━━━ INPUT DATA ━━━

(** ** The contract of a file

    [file_data] is what a reader of the file would see; [honest] says that every
    checksum the file was handed was that of the data it came with.  All calls
    return; what a failed write leaves at its place is not known; a write that
    would make the file larger than a file can be fails. *)

Definition right_checksum (v : option bytes) (d : bytes) : Prop :=
  v = None \/ v = Some (EncodeFixed32 true (Value d)).

Section Attributes.
Context {F : Type} `{FSWritableFile F}.
Definition attributes (f : F) : bool * Z * bool * Z :=
  (fs_use_direct_io f, fs_GetRequiredBufferAlignment f, fs_IsSyncThreadSafe f, fs_GetIOPriority f).
End Attributes.

Class FSWritableFileSpec (F : Type) `{FSWritableFile F} := {
  file_ok : F -> Prop;
  file_data : F -> bytes;
  honest : F -> Prop;
  (* The file after a call that does not write. *)
  idle (f f' : F) : Prop :=
    file_ok f' /\ attributes f' = attributes f /\ (honest f -> honest f') /\ file_data f' = file_data f;
  law_size f : file_ok f -> zlen (file_data f) < 2 ^ 62;
  law_Append f d v : file_ok f -> exists s f', fs_Append d v f = Ret s f' /\
    file_ok f' /\ attributes f' = attributes f /\ (right_checksum v d -> honest f -> honest f') /\
    (ok s = true -> file_data f' = file_data f ++ d);
  law_PositionedAppend f d off v : file_ok f -> 0 <= off <= zlen (file_data f) ->
    off mod fs_GetRequiredBufferAlignment f = 0 -> zlen d mod fs_GetRequiredBufferAlignment f = 0 ->
    exists s f', fs_PositionedAppend d off v f = Ret s f' /\
    file_ok f' /\ attributes f' = attributes f /\ (right_checksum v d -> honest f -> honest f') /\
    zlen (file_data f) <= zlen (file_data f') /\
    take (Z.to_nat off) (file_data f') = take (Z.to_nat off) (file_data f) /\
    (ok s = true -> file_data f' = overwrite (file_data f) off d);
  law_Truncate f n : file_ok f -> exists s f', fs_Truncate n f = Ret s f' /\
    file_ok f' /\ attributes f' = attributes f /\ (honest f -> honest f') /\
    (ok s = true -> 0 <= n <= zlen (file_data f) -> file_data f' = take (Z.to_nat n) (file_data f));
  law_Close f : file_ok f -> exists s f', fs_Close f = Ret s f' /\ idle f f';
  law_Flush f : file_ok f -> exists s f', fs_Flush f = Ret s f' /\ idle f f';
  law_Sync f : file_ok f -> exists s f', fs_Sync f = Ret s f' /\ idle f f';
  law_Fsync f : file_ok f -> exists s f', fs_Fsync f = Ret s f' /\ idle f f';
  law_RangeSync f o n : file_ok f -> exists s f', fs_RangeSync o n f = Ret s f' /\ idle f f';
  law_PrepareWrite f o n : file_ok f -> exists s f', fs_PrepareWrite o n f = Ret s f' /\ idle f f';
  law_InvalidateCache f o n : file_ok f -> exists s f', fs_InvalidateCache o n f = Ret s f' /\ idle f f' }.

Section Spec.
Context {F : Type} `{FSWritableFile F} {HF : FSWritableFileSpec F} `{HA : Allocator} {HL : AllocatorLaws}.
Abbreviation FW := (WritableFileWriter F).

(** ** The invariant of the writer *)

(** The limiter lets at least a byte pass.  With buffered I/O and checksums
    handed over, a limited file has no waiting loop that ends, see
    [limited_write_never_returns]; such writers are left out here. *)
Definition limiter_fine (f : F) (w : FW) : Prop :=
  forall l, rate_limiter_ (w_options w) = Some l ->
    0 < single_burst_bytes l < 2 ^ 63 /\
    (with_checksum w = true -> fs_use_direct_io f = false ->
     (fs_GetIOPriority f <? IO_TOTAL) && IsRateLimited l kWrite = false).

Record writer_wf (f : F) (w : FW) : Prop := {
  ww_file : writable_file_ w = Open f;
  ww_file_ok : file_ok f;
  ww_buf : buffer_wf (buf_ w);
  ww_alignment : alignment_ (buf_ w) = fs_GetRequiredBufferAlignment f;
  ww_capacity : 0 < capacity_ (buf_ w);
  ww_max : 0 < max_buffer_size_ (w_options w) < 2 ^ 60;
  ww_crc : 0 <= buffered_data_crc32c_checksum_ w < 2 ^ 32;
  ww_offset : fs_use_direct_io f = true -> 0 <= next_write_offset_ w <= zlen (file_data f);
  ww_aligned : next_write_offset_ w mod fs_GetRequiredBufferAlignment f = 0;
  ww_limiter : limiter_fine f w }.

(** The bytes of the file that are not in the buffer any more. *)
Definition written (f : F) (w : FW) : bytes :=
  if fs_use_direct_io f then take (Z.to_nat (next_write_offset_ w)) (file_data f) else file_data f.

(** What the writer has accepted. *)
Definition accepted (f : F) (w : FW) : bytes := written f w ++ buffered (buf_ w).

(** The checksum of the buffer is right. *)
Definition sums (w : FW) : Prop := with_checksum w = true -> buffered_data_crc32c_checksum_ w = Value (buffered (buf_ w)).

(** What a flush leaves alone. *)
Definition same_setup (w w' : FW) : Prop :=
  w_options w' = w_options w /\ filesize_ w' = filesize_ w /\ pending_sync_ w' = pending_sync_ w /\
  checksum_generator_ w' = checksum_generator_ w /\ checksum_finalized_ w' = checksum_finalized_ w /\
  alignment_ (buf_ w') = alignment_ (buf_ w) /\ capacity_ (buf_ w') = capacity_ (buf_ w).

#[export] Instance same_setup_preorder : PreOrder same_setup.
Proof.
  split; [by repeat split|]. intros x y z (?&?&?&?&?&?&?) (?&?&?&?&?&?&?). repeat split; congruence.
Qed.

Lemma with_checksum_same (w w' : FW) : w_options w' = w_options w -> with_checksum w' = with_checksum w.
Proof. unfold with_checksum. by intros ->. Qed.

Lemma attributes_direct (f f' : F) : attributes f' = attributes f -> fs_use_direct_io f' = fs_use_direct_io f.
Proof. unfold attributes. congruence. Qed.
Lemma attributes_alignment (f f' : F) : attributes f' = attributes f ->
  fs_GetRequiredBufferAlignment f' = fs_GetRequiredBufferAlignment f.
Proof. unfold attributes. congruence. Qed.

━━━

## TASK TO CARRY OUT:
An accurate, complete transcription of the records above is needed.

## PROBLEM SOLUTION:
(** ** The contract of a file

    [file_data] is what a reader of the file would see; [honest] says that every
    checksum the file was handed was that of the data it came with.  All calls
    return; what a failed write leaves at its place is not known; a write that
    would make the file larger than a file can be fails. *)

Definition right_checksum (v : option bytes) (d : bytes) : Prop :=
  v = None \/ v = Some (EncodeFixed32 true (Value d)).

Section Attributes.
Context {F : Type} `{FSWritableFile F}.
Definition attributes (f : F) : bool * Z * bool * Z :=
  (fs_use_direct_io f, fs_GetRequiredBufferAlignment f, fs_IsSyncThreadSafe f, fs_GetIOPriority f).
End Attributes.

Class FSWritableFileSpec (F : Type) `{FSWritableFile F} := {
  file_ok : F -> Prop;
  file_data : F -> bytes;
  honest : F -> Prop;
  (* The file after a call that does not write. *)
  idle (f f' : F) : Prop :=
    file_ok f' /\ attributes f' = attributes f /\ (honest f -> honest f') /\ file_data f' = file_data f;
  law_size f : file_ok f -> zlen (file_data f) < 2 ^ 62;
  law_Append f d v : file_ok f -> exists s f', fs_Append d v f = Ret s f' /\
    file_ok f' /\ attributes f' = attributes f /\ (right_checksum v d -> honest f -> honest f') /\
    (ok s = true -> file_data f' = file_data f ++ d);
  law_PositionedAppend f d off v : file_ok f -> 0 <= off <= zlen (file_data f) ->
    off mod fs_GetRequiredBufferAlignment f = 0 -> zlen d mod fs_GetRequiredBufferAlignment f = 0 ->
    exists s f', fs_PositionedAppend d off v f = Ret s f' /\
    file_ok f' /\ attributes f' = attributes f /\ (right_checksum v d -> honest f -> honest f') /\
    zlen (file_data f) <= zlen (file_data f') /\
    take (Z.to_nat off) (file_data f') = take (Z.to_nat off) (file_data f) /\
    (ok s = true -> file_data f' = overwrite (file_data f) off d);
  law_Truncate f n : file_ok f -> exists s f', fs_Truncate n f = Ret s f' /\
    file_ok f' /\ attributes f' = attributes f /\ (honest f -> honest f') /\
    (ok s = true -> 0 <= n <= zlen (file_data f) -> file_data f' = take (Z.to_nat n) (file_data f));
  law_Close f : file_ok f -> exists s f', fs_Close f = Ret s f' /\ idle f f';
  law_Flush f : file_ok f -> exists s f', fs_Flush f = Ret s f' /\ idle f f';
  law_Sync f : file_ok f -> exists s f', fs_Sync f = Ret s f' /\ idle f f';
  law_Fsync f : file_ok f -> exists s f', fs_Fsync f = Ret s f' /\ idle f f';
  law_RangeSync f o n : file_ok f -> exists s f', fs_RangeSync o n f = Ret s f' /\ idle f f';
  law_PrepareWrite f o n : file_ok f -> exists s f', fs_PrepareWrite o n f = Ret s f' /\ idle f f';
  law_InvalidateCache f o n : file_ok f -> exists s f', fs_InvalidateCache o n f = Ret s f' /\ idle f f' }.

Section Spec.
Context {F : Type} `{FSWritableFile F} {HF : FSWritableFileSpec F} `{HA : Allocator} {HL : AllocatorLaws}.
Abbreviation FW := (WritableFileWriter F).

(** ** The invariant of the writer *)

(** The limiter lets at least a byte pass.  With buffered I/O and checksums
    handed over, a limited file has no waiting loop that ends, see
    [limited_write_never_returns]; such writers are left out here. *)
Definition limiter_fine (f : F) (w : FW) : Prop :=
  forall l, rate_limiter_ (w_options w) = Some l ->
    0 < single_burst_bytes l < 2 ^ 63 /\
    (with_checksum w = true -> fs_use_direct_io f = false ->
     (fs_GetIOPriority f <? IO_TOTAL) && IsRateLimited l kWrite = false).

Record writer_wf (f : F) (w : FW) : Prop := {
  ww_file : writable_file_ w = Open f;
  ww_file_ok : file_ok f;
  ww_buf : buffer_wf (buf_ w);
  ww_alignment : alignment_ (buf_ w) = fs_GetRequiredBufferAlignment f;
  ww_capacity : 0 < capacity_ (buf_ w);
  ww_max : 0 < max_buffer_size_ (w_options w) < 2 ^ 60;
  ww_crc : 0 <= buffered_data_crc32c_checksum_ w < 2 ^ 32;
  ww_offset : fs_use_direct_io f = true -> 0 <= next_write_offset_ w <= zlen (file_data f);
  ww_aligned : next_write_offset_ w mod fs_GetRequiredBufferAlignment f = 0;
  ww_limiter : limiter_fine f w }.

(** The bytes of the file that are not in the buffer any more. *)
Definition written (f : F) (w : FW) : bytes :=
  if fs_use_direct_io f then take (Z.to_nat (next_write_offset_ w)) (file_data f) else file_data f.

(** What the writer has accepted. *)
Definition accepted (f : F) (w : FW) : bytes := written f w ++ buffered (buf_ w).

(** The checksum of the buffer is right. *)
Definition sums (w : FW) : Prop := with_checksum w = true -> buffered_data_crc32c_checksum_ w = Value (buffered (buf_ w)).

(** What a flush leaves alone. *)
Definition same_setup (w w' : FW) : Prop :=
  w_options w' = w_options w /\ filesize_ w' = filesize_ w /\ pending_sync_ w' = pending_sync_ w /\
  checksum_generator_ w' = checksum_generator_ w /\ checksum_finalized_ w' = checksum_finalized_ w /\
  alignment_ (buf_ w') = alignment_ (buf_ w) /\ capacity_ (buf_ w') = capacity_ (buf_ w).

#[export] Instance same_setup_preorder : PreOrder same_setup.
Proof.
  split; [by repeat split|]. intros x y z (?&?&?&?&?&?&?) (?&?&?&?&?&?&?). repeat split; congruence.
Qed.

Lemma with_checksum_same (w w' : FW) : w_options w' = w_options w -> with_checksum w' = with_checksum w.
Proof. unfold with_checksum. by intros ->. Qed.

Lemma attributes_direct (f f' : F) : attributes f' = attributes f -> fs_use_direct_io f' = fs_use_direct_io f.
Proof. unfold attributes. congruence. Qed.
Lemma attributes_alignment (f f' : F) : attributes f' = attributes f ->
  fs_GetRequiredBufferAlignment f' = fs_GetRequiredBufferAlignment f.
Proof. unfold attributes. congruence. Qed.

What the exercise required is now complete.